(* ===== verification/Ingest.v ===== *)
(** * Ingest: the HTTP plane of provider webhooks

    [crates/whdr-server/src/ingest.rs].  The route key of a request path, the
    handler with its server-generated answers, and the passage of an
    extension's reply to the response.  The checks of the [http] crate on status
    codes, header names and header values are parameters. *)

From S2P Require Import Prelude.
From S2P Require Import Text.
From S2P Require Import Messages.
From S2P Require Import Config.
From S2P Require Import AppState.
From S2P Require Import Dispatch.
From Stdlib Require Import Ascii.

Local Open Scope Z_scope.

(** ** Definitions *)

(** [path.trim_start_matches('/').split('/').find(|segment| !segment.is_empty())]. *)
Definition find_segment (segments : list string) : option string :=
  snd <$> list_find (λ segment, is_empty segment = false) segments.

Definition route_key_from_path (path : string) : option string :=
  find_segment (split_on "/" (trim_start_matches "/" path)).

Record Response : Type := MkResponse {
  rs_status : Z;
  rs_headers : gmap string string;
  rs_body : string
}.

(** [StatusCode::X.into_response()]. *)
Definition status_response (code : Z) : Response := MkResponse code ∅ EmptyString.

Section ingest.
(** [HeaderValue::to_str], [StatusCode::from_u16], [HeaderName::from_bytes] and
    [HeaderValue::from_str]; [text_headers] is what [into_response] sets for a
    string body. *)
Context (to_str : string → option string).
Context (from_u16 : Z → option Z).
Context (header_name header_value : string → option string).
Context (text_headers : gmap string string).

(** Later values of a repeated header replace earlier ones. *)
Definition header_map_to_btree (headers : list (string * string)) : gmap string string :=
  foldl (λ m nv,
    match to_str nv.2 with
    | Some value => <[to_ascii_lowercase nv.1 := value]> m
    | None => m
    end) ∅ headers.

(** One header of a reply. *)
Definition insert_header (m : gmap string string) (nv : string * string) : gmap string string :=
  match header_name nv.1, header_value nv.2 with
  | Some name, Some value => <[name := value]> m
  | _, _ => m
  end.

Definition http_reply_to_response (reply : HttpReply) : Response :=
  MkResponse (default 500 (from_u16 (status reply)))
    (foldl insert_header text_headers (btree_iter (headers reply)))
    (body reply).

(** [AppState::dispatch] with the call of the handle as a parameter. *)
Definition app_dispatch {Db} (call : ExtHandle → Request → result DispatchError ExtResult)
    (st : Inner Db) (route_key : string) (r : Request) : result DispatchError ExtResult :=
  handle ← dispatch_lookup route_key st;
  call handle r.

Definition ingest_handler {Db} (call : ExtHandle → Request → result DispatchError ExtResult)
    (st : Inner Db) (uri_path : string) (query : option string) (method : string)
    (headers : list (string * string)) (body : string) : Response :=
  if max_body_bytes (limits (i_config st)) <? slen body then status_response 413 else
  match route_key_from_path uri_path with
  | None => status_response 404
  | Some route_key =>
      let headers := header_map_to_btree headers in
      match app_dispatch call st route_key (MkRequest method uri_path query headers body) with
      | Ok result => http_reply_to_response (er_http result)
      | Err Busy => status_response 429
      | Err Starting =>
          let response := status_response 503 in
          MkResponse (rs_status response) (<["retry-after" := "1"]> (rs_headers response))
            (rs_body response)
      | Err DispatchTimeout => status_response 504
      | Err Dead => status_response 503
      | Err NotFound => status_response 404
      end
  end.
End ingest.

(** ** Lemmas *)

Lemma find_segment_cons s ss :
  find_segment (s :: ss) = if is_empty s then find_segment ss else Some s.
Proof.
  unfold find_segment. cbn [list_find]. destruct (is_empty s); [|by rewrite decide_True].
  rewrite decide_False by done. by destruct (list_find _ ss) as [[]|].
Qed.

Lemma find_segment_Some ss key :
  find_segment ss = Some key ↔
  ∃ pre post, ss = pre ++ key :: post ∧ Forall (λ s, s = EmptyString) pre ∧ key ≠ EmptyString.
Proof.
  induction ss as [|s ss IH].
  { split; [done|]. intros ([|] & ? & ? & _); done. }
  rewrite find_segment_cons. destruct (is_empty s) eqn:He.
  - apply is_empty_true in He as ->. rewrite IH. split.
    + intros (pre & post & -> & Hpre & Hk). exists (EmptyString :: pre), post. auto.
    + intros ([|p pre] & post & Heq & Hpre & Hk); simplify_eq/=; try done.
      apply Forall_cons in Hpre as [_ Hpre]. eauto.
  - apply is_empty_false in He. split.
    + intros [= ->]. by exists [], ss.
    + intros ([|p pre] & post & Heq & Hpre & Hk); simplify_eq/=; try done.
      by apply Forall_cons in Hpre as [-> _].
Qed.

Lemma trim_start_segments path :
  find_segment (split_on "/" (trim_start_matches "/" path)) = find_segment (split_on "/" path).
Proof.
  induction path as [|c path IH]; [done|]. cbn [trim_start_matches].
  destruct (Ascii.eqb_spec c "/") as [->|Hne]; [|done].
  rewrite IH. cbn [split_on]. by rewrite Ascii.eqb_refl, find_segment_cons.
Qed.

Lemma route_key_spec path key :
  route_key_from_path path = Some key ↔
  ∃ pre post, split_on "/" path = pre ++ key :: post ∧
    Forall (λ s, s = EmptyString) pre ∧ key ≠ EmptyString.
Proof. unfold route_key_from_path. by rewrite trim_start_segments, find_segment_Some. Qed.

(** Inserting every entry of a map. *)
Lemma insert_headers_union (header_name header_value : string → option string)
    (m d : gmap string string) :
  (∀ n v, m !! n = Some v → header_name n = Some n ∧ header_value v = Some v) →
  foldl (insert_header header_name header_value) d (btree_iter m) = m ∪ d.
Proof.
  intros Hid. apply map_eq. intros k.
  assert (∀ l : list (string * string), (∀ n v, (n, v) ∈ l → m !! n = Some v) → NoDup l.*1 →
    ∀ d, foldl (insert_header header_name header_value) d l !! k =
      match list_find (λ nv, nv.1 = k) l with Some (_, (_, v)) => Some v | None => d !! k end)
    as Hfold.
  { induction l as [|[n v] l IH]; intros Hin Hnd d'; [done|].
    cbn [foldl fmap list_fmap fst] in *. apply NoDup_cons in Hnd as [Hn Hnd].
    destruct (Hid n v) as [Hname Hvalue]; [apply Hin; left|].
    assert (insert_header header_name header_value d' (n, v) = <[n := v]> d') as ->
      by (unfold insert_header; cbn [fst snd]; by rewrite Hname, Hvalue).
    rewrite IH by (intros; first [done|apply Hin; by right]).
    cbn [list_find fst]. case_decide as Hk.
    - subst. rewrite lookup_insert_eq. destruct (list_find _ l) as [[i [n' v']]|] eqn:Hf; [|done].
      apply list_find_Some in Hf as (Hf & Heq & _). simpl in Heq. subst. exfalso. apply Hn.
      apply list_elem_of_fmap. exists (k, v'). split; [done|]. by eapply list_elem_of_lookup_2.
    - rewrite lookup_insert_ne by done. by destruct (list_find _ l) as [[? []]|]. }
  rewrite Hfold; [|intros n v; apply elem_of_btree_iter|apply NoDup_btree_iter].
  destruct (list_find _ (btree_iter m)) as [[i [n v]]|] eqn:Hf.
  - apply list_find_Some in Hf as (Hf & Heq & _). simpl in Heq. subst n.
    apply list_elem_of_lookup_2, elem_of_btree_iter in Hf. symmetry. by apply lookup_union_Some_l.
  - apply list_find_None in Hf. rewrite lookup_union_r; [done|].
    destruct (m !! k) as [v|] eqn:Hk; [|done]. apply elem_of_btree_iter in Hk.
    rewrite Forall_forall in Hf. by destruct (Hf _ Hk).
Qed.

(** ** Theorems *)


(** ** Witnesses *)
---
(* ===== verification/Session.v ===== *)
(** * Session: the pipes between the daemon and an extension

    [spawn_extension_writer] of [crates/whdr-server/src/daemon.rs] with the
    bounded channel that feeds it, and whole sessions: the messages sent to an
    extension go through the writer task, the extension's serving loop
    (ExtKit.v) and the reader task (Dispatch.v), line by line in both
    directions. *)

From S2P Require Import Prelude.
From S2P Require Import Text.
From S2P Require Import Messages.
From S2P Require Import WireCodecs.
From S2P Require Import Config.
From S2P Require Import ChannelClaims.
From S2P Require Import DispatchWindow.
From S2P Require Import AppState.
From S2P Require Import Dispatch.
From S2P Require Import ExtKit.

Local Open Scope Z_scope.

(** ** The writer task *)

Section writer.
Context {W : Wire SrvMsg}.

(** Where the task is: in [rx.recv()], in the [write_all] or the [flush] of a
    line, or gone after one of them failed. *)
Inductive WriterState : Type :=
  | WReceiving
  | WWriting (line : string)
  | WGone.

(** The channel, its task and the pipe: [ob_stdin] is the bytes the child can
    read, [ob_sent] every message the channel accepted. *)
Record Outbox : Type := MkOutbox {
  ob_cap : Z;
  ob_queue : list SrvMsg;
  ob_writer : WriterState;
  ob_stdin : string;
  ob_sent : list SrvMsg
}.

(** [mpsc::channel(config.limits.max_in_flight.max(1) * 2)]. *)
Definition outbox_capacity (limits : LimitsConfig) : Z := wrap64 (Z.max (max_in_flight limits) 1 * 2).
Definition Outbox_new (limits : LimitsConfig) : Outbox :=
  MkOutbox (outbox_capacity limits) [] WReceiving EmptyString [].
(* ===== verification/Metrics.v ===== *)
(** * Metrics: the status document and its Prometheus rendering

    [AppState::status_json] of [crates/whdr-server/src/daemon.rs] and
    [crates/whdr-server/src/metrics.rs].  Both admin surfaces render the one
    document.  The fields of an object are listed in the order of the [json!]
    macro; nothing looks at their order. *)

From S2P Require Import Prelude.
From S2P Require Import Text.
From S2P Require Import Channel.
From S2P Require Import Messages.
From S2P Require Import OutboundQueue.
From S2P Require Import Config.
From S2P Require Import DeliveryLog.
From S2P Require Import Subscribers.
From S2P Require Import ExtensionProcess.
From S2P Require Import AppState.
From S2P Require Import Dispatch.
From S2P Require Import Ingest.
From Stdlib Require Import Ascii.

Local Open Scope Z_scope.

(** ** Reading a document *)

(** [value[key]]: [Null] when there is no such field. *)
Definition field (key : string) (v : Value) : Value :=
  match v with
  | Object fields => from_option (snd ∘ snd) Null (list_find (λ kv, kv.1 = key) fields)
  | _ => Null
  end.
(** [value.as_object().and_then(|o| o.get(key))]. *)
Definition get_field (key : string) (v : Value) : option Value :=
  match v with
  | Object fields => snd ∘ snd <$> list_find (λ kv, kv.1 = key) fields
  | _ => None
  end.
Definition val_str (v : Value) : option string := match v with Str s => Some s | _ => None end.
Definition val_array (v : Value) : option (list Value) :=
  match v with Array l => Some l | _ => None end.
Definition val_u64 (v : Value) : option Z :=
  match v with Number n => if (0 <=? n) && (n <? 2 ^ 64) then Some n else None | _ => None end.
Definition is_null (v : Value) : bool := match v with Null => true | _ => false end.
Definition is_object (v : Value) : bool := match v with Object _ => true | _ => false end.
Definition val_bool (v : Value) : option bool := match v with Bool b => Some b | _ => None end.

#### [How to complete this task]
Your reply should consist of a single number, the count of lines in the records above that contain the string "Hpre".

#### [Task result]
5